*SUPPLIED INFORMATION:*
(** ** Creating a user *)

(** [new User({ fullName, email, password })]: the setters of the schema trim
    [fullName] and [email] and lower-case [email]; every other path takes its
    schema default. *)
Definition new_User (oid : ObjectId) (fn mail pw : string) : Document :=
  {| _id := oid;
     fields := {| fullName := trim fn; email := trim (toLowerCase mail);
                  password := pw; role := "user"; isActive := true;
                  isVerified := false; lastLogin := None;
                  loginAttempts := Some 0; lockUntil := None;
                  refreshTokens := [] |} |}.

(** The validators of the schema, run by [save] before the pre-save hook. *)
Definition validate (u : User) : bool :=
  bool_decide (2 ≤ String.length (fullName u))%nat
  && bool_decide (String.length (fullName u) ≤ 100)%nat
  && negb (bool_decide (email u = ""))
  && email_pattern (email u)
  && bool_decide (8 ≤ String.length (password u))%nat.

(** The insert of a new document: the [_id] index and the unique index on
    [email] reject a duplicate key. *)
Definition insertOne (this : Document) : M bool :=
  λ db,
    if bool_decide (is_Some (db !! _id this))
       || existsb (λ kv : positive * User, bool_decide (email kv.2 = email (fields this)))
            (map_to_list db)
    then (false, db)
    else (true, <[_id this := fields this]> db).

--

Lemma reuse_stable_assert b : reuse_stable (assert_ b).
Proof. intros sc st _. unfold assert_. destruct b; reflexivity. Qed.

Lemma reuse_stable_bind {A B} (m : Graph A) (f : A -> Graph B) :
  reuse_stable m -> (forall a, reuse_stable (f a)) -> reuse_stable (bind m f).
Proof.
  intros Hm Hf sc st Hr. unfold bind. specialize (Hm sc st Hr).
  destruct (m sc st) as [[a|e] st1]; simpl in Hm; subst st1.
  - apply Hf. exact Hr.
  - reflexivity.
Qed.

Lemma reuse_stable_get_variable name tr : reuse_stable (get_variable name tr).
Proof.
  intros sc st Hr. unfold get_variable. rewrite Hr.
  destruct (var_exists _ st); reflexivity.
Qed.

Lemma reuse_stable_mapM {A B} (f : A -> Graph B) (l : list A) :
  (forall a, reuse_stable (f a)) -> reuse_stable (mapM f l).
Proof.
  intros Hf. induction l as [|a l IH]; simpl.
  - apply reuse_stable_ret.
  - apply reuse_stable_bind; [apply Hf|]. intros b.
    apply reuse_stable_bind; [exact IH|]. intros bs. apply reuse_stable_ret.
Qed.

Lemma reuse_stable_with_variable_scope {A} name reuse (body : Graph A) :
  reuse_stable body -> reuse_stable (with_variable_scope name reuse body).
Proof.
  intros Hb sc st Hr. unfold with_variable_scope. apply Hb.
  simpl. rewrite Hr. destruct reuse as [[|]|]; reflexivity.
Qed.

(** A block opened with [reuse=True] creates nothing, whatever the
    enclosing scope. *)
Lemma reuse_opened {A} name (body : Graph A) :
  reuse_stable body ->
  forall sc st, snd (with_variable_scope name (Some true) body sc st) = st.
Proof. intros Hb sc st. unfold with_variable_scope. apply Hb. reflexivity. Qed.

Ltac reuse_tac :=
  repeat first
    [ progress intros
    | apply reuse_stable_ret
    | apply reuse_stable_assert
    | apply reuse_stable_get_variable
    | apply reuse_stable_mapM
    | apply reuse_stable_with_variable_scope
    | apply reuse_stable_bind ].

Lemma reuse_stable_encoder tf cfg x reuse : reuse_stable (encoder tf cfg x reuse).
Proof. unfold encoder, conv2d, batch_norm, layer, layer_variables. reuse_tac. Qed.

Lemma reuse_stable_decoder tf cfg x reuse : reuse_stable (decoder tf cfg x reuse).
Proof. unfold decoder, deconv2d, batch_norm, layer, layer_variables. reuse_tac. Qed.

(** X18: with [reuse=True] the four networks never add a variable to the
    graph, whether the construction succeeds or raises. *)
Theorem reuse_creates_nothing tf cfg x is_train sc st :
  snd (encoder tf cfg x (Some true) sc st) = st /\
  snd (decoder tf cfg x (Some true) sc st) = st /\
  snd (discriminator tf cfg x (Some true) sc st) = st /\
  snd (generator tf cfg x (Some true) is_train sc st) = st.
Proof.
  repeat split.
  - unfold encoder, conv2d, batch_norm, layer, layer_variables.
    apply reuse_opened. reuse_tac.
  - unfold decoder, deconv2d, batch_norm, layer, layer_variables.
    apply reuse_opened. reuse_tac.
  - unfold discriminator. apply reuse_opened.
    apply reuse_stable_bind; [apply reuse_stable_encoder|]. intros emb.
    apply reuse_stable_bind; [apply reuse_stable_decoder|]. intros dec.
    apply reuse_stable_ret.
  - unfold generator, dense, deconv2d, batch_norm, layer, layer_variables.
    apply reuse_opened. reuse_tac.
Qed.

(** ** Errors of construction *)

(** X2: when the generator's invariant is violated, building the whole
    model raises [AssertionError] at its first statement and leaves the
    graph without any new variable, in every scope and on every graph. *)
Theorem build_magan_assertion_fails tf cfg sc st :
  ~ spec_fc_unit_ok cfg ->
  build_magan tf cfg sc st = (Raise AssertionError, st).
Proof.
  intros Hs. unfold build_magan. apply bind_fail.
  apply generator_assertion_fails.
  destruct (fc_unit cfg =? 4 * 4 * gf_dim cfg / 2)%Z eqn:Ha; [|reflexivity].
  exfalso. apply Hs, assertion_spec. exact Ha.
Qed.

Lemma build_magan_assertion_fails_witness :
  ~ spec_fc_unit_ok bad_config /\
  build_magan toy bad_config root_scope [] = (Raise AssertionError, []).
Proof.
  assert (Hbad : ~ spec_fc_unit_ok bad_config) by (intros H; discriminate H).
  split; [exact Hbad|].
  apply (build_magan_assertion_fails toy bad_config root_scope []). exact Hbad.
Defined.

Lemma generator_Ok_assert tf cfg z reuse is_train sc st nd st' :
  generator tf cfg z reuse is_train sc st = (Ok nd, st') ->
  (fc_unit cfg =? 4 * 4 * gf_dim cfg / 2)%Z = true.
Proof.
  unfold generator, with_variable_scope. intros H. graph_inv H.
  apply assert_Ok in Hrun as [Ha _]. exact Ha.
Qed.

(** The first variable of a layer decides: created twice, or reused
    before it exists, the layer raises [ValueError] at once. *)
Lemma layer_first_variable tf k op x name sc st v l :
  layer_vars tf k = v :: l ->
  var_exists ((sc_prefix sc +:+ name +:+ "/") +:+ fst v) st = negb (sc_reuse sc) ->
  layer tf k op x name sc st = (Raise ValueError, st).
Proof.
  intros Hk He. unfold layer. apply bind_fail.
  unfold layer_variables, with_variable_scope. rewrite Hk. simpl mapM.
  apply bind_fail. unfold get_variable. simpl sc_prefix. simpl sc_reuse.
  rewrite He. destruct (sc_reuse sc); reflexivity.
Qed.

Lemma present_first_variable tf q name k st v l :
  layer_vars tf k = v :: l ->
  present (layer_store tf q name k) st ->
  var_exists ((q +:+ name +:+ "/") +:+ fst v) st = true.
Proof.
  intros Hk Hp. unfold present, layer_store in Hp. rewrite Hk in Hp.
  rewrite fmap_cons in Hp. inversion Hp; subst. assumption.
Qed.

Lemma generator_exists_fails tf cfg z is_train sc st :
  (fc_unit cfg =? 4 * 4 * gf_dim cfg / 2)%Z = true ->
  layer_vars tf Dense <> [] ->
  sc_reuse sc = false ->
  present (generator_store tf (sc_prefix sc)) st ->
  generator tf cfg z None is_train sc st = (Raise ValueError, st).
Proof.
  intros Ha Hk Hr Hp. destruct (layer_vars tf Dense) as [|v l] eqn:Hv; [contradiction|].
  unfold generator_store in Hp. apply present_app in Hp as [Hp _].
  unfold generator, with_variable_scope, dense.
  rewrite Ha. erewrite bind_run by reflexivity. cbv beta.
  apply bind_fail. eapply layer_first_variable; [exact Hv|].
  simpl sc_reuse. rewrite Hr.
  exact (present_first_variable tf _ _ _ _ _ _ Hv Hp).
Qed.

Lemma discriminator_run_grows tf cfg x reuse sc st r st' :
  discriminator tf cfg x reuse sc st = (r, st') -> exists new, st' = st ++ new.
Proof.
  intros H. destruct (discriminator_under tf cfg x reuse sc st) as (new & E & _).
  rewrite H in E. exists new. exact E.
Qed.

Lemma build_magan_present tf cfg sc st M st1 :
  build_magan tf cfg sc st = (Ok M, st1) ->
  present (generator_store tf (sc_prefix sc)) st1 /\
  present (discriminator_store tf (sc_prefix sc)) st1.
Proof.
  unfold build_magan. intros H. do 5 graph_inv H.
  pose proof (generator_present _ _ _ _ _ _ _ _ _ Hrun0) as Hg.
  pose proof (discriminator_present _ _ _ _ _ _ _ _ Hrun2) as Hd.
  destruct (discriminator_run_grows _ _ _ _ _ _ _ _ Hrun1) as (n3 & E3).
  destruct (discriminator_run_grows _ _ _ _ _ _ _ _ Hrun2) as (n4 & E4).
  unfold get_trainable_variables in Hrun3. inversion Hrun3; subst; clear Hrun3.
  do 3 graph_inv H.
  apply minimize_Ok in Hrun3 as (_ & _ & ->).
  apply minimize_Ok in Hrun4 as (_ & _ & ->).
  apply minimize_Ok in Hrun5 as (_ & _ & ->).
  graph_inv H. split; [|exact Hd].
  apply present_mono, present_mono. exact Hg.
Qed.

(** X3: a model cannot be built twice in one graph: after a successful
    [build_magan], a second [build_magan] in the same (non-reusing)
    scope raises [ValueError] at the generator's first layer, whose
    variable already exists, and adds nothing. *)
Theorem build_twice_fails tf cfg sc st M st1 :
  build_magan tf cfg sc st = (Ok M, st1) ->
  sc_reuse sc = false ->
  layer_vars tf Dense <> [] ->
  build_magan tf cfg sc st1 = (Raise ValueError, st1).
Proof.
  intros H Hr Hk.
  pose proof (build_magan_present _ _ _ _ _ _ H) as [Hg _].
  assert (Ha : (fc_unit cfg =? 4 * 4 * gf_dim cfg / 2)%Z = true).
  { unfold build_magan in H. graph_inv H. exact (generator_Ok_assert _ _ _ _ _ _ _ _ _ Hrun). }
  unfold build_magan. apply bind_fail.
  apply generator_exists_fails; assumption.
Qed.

--

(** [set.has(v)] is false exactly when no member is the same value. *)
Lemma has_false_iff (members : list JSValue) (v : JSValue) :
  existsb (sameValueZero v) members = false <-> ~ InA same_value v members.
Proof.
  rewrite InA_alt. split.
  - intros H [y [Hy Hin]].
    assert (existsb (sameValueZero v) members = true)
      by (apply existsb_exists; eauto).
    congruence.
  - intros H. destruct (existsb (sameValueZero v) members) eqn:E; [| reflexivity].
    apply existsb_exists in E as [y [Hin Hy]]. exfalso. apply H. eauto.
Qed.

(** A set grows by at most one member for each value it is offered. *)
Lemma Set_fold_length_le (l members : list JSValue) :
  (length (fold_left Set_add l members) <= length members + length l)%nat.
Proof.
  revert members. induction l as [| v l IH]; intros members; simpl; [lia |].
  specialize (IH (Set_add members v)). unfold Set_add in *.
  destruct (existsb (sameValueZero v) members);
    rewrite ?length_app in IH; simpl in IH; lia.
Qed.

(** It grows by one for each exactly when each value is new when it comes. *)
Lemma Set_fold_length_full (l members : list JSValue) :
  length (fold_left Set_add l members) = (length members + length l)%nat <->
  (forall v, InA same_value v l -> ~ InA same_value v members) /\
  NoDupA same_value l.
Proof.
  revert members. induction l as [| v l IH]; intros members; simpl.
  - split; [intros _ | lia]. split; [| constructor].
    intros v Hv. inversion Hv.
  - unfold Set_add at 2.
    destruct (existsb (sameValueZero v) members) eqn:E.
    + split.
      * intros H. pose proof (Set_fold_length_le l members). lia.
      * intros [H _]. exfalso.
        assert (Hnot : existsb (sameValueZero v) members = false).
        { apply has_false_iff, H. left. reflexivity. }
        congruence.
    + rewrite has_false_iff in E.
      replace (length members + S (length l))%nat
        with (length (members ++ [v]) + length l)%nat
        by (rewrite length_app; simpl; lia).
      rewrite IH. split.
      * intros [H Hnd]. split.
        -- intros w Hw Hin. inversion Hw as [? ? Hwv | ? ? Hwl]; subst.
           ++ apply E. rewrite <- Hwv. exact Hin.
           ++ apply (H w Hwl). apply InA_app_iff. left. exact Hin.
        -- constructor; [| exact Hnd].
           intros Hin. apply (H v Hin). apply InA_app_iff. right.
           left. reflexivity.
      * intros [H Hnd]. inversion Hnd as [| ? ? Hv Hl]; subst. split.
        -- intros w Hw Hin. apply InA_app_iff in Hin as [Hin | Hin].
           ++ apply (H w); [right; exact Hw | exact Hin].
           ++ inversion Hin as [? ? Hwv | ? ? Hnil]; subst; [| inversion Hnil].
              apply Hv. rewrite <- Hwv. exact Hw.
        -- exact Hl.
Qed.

*WHAT THE EXERCISE ASKS:* Could you return exactly the stretch of the data above that starts at the line with "(** ** Creating a user *)" and ends at the line with "Definition validate (u", both lines included?

*RESPONSE:*
(** ** Creating a user *)

(** [new User({ fullName, email, password })]: the setters of the schema trim
    [fullName] and [email] and lower-case [email]; every other path takes its
    schema default. *)
Definition new_User (oid : ObjectId) (fn mail pw : string) : Document :=
  {| _id := oid;
     fields := {| fullName := trim fn; email := trim (toLowerCase mail);
                  password := pw; role := "user"; isActive := true;
                  isVerified := false; lastLogin := None;
                  loginAttempts := Some 0; lockUntil := None;
                  refreshTokens := [] |} |}.

(** The validators of the schema, run by [save] before the pre-save hook. *)
Definition validate (u : User) : bool :=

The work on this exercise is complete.